Requirement: Find the lines of the material below that include the string "stored", then copy each one.

________________

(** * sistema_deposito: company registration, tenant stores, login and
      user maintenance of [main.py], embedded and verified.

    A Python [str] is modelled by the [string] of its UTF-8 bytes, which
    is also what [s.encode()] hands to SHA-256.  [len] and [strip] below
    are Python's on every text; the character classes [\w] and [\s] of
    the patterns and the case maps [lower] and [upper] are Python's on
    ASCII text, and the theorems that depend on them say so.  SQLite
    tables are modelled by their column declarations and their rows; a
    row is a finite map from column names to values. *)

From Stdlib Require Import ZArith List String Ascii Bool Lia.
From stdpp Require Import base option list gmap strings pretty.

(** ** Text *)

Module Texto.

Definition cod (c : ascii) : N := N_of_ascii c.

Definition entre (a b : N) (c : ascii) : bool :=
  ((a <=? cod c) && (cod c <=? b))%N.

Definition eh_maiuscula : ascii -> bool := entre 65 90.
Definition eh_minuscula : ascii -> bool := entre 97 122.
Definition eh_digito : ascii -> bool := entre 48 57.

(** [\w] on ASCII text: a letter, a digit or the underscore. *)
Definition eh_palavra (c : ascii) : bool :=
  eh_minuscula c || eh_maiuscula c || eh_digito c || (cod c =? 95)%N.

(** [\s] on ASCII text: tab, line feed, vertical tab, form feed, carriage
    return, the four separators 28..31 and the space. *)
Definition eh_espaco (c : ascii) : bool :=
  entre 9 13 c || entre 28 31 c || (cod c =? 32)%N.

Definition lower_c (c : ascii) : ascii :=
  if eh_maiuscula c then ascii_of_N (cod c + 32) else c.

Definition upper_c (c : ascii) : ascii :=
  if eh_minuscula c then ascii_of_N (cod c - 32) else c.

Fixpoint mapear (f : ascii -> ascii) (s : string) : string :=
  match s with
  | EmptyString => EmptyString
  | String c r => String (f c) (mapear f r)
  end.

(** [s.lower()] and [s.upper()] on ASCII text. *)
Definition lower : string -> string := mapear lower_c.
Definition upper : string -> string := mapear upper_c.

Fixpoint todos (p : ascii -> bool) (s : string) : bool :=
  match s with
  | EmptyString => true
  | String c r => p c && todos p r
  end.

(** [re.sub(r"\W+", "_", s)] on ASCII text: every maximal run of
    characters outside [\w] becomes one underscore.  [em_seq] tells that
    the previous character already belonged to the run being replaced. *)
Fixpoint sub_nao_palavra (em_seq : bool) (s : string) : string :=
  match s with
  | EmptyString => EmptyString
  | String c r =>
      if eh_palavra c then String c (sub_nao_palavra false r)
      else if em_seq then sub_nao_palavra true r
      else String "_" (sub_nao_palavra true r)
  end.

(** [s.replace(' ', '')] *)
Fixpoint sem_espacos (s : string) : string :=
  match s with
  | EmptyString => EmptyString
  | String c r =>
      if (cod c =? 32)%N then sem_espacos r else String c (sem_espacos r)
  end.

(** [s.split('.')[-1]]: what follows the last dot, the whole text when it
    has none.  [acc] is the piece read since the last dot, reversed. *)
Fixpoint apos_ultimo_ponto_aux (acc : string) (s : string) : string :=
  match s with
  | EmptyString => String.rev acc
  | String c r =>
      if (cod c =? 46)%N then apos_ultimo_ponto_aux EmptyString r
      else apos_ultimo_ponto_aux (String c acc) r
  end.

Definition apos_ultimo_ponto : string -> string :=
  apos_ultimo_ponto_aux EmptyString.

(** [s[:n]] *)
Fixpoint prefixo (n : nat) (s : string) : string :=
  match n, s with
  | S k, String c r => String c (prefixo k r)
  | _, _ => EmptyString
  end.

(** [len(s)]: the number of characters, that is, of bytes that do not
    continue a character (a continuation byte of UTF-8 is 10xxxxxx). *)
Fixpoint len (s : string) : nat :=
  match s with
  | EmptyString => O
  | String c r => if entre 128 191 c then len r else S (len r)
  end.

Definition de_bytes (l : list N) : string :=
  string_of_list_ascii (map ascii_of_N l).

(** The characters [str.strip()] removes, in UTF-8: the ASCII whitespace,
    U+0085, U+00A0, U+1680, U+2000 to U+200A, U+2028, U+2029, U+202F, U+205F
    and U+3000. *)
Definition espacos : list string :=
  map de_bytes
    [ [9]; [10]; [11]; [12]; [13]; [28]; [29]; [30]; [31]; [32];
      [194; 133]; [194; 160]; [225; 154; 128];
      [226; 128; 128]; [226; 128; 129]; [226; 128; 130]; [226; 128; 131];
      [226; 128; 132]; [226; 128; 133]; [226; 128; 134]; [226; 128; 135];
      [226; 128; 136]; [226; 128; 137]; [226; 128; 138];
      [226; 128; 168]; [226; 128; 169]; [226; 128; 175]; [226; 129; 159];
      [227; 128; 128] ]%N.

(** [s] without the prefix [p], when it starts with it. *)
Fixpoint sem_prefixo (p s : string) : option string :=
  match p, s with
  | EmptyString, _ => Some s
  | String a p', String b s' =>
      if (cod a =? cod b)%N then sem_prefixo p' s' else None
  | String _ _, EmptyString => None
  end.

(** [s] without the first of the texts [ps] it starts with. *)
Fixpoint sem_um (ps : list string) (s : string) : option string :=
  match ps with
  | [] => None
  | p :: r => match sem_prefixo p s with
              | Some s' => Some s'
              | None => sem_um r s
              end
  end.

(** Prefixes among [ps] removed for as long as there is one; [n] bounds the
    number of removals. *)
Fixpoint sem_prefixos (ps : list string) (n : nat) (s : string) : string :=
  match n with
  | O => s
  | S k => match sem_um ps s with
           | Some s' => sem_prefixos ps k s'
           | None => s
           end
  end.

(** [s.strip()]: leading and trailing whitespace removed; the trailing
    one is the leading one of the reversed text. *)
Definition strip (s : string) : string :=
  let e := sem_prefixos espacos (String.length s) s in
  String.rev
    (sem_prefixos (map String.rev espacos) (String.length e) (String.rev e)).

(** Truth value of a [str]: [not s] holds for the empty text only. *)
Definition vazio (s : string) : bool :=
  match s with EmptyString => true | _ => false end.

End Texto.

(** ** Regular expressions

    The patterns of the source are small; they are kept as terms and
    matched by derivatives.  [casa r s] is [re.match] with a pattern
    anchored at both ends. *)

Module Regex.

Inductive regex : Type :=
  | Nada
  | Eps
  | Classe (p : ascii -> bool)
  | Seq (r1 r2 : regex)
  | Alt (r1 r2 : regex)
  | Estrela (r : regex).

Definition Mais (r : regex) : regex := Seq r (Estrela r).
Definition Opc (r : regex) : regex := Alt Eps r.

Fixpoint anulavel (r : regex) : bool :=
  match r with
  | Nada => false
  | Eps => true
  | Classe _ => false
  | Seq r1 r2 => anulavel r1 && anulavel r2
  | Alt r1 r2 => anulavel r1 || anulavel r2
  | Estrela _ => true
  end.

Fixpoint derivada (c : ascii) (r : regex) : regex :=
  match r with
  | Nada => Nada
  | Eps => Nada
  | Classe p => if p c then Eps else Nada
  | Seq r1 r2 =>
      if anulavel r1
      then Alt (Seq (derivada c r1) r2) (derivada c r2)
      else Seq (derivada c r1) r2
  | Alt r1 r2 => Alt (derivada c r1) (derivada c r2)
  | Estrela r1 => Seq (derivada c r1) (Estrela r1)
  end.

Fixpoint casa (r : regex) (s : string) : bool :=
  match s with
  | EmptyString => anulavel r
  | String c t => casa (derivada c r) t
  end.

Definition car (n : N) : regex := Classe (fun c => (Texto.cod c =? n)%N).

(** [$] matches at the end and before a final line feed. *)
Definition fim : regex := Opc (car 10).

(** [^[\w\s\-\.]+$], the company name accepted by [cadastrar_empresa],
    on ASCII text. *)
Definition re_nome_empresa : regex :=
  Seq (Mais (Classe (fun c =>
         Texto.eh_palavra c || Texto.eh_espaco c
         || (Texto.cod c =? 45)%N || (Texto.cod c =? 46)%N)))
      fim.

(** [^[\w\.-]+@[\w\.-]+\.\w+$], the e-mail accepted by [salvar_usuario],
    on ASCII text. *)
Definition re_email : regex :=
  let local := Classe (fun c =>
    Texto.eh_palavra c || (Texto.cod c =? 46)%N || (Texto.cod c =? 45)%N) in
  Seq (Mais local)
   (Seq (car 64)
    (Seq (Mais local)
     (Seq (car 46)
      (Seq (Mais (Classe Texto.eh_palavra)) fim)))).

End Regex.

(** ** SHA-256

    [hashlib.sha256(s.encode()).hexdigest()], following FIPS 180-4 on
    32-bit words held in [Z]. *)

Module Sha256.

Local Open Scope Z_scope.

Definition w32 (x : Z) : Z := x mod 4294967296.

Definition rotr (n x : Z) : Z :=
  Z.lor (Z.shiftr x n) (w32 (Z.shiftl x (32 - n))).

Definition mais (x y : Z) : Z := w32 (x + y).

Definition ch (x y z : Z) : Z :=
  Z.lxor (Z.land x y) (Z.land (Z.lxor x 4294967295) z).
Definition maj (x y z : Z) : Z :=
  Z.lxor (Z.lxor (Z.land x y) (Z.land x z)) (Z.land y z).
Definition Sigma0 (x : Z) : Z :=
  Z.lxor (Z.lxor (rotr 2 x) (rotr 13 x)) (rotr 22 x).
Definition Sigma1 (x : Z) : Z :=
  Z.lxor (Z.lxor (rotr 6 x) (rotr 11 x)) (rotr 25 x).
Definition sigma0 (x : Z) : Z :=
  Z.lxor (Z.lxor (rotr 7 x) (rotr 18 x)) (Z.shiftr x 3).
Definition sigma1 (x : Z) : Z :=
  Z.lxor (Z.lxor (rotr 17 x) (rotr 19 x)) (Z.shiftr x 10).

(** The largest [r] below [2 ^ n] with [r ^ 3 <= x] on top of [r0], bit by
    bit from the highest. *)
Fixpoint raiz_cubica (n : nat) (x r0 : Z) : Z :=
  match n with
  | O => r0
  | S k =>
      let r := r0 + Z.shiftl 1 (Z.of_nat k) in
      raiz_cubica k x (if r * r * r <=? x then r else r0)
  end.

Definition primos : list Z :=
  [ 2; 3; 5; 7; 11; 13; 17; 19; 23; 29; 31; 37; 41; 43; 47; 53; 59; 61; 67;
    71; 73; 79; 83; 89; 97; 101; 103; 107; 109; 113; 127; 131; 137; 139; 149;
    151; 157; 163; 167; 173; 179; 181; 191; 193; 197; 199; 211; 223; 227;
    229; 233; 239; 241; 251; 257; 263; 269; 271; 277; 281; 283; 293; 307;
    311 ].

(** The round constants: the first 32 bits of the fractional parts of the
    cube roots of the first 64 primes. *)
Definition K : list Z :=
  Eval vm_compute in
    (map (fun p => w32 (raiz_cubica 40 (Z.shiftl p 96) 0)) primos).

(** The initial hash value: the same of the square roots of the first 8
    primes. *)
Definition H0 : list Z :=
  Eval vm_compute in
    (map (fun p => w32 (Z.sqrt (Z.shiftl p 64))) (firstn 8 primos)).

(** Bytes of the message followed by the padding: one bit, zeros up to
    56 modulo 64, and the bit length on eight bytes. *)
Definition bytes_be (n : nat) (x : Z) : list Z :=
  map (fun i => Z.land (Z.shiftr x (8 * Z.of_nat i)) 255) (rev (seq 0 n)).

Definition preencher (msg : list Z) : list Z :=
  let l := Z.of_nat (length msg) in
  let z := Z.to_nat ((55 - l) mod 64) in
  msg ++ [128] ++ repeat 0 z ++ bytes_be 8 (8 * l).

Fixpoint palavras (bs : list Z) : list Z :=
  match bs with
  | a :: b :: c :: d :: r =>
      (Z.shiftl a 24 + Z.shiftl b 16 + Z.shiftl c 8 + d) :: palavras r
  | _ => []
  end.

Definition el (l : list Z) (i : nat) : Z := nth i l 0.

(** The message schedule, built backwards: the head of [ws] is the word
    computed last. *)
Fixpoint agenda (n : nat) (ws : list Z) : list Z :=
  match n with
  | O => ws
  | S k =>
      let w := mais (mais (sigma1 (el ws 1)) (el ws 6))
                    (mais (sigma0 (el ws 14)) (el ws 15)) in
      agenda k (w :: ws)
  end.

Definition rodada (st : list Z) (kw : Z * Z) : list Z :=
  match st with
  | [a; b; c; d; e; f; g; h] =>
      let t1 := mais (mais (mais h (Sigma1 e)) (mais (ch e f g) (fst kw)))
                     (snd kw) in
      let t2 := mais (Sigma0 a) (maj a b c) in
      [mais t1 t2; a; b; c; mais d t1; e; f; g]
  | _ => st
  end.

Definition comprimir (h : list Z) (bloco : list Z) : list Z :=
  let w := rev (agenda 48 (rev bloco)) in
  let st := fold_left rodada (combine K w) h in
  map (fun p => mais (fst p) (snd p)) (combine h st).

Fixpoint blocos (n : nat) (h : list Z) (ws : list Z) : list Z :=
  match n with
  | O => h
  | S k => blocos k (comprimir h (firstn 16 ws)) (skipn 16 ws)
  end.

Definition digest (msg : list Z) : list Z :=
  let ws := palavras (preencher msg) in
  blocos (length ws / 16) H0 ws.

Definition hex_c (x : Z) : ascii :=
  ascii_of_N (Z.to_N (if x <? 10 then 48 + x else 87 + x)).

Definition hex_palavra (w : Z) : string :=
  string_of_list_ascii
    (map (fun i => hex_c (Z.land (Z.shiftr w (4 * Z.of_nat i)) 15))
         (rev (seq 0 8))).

________________

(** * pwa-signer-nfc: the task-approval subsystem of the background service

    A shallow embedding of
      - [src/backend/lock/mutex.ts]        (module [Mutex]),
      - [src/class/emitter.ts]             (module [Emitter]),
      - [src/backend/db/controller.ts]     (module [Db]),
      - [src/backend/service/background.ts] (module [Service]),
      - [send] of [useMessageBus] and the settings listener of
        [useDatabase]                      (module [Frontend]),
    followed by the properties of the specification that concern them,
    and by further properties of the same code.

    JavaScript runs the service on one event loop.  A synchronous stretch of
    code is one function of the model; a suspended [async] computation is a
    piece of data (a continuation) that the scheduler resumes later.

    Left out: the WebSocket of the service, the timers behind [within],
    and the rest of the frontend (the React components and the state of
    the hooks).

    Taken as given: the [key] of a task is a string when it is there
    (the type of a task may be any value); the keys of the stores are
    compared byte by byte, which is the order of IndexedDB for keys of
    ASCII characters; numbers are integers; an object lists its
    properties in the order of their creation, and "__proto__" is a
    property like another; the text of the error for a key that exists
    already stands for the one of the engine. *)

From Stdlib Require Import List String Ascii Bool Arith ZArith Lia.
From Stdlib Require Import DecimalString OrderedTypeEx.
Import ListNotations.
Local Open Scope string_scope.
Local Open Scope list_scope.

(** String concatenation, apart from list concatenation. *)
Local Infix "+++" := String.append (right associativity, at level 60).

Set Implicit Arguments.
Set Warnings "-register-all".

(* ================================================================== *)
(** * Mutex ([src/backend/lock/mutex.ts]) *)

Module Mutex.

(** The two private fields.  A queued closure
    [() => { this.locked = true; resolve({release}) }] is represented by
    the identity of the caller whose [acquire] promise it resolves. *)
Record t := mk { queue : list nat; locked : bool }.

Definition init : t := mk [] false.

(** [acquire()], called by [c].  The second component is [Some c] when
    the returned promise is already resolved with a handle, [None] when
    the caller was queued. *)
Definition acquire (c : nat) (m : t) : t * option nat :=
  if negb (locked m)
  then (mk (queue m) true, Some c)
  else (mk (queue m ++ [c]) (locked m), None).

________________

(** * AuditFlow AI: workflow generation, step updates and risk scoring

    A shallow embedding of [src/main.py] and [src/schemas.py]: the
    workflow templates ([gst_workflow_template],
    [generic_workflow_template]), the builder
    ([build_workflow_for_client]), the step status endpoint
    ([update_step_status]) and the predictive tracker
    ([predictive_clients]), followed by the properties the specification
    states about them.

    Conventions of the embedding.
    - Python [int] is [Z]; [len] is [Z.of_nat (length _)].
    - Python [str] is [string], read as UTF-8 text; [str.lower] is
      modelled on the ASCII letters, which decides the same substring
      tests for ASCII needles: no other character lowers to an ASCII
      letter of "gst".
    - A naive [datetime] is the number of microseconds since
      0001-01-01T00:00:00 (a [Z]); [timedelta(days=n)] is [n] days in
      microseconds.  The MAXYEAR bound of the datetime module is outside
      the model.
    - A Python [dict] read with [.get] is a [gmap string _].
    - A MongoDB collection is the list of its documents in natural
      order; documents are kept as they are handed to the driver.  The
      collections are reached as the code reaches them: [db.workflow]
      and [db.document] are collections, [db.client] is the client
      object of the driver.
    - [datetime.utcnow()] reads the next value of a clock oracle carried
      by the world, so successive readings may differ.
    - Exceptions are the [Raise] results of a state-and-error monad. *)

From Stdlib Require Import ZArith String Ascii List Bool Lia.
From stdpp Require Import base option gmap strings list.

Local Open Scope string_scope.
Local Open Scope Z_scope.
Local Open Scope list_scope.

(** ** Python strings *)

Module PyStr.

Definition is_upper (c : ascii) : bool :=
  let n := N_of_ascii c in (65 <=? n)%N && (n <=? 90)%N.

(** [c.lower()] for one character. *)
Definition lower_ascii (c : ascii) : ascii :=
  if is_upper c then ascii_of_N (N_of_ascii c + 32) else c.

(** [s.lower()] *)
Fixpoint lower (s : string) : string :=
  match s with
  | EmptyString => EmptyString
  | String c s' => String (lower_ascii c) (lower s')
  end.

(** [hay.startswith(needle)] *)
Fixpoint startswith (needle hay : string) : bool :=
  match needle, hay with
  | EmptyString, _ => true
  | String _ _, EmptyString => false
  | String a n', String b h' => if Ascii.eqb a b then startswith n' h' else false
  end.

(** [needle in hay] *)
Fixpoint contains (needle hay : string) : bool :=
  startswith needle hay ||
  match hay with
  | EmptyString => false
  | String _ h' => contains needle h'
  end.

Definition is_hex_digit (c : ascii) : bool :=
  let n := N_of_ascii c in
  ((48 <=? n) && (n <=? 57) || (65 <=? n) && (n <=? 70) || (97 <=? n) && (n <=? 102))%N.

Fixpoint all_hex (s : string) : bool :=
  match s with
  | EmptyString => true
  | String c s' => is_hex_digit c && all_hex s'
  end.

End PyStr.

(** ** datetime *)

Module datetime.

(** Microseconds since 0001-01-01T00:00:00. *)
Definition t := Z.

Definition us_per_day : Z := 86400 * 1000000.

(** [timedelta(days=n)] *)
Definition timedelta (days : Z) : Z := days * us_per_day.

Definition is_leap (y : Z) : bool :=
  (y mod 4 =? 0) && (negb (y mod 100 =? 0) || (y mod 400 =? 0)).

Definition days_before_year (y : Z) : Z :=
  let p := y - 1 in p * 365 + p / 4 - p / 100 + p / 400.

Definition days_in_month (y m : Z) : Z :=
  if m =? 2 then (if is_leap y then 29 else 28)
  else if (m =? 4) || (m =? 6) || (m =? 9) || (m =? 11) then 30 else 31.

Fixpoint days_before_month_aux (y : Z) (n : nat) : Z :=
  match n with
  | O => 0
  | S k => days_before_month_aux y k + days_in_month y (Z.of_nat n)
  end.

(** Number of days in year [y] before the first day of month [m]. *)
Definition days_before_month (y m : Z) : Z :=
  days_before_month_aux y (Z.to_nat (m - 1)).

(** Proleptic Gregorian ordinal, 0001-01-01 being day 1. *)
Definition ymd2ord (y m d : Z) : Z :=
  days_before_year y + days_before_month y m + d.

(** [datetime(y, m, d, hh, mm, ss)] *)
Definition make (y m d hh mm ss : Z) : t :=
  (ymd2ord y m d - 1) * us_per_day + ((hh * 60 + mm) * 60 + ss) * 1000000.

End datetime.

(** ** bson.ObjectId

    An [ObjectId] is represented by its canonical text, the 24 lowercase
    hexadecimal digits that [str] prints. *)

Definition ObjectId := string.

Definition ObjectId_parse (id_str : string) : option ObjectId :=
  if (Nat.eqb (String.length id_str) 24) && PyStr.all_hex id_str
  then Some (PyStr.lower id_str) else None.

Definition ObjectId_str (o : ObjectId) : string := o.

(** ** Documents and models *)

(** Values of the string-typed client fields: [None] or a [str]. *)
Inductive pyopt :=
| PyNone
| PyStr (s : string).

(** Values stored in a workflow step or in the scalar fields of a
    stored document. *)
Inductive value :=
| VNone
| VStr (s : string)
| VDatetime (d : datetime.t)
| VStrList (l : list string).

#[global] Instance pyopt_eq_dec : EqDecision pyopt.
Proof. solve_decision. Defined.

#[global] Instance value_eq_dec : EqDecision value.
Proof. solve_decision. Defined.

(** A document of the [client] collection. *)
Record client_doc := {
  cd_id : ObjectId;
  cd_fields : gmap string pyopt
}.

________________

Expected answer:
(** Values stored in a workflow step or in the scalar fields of a
    stored document. *)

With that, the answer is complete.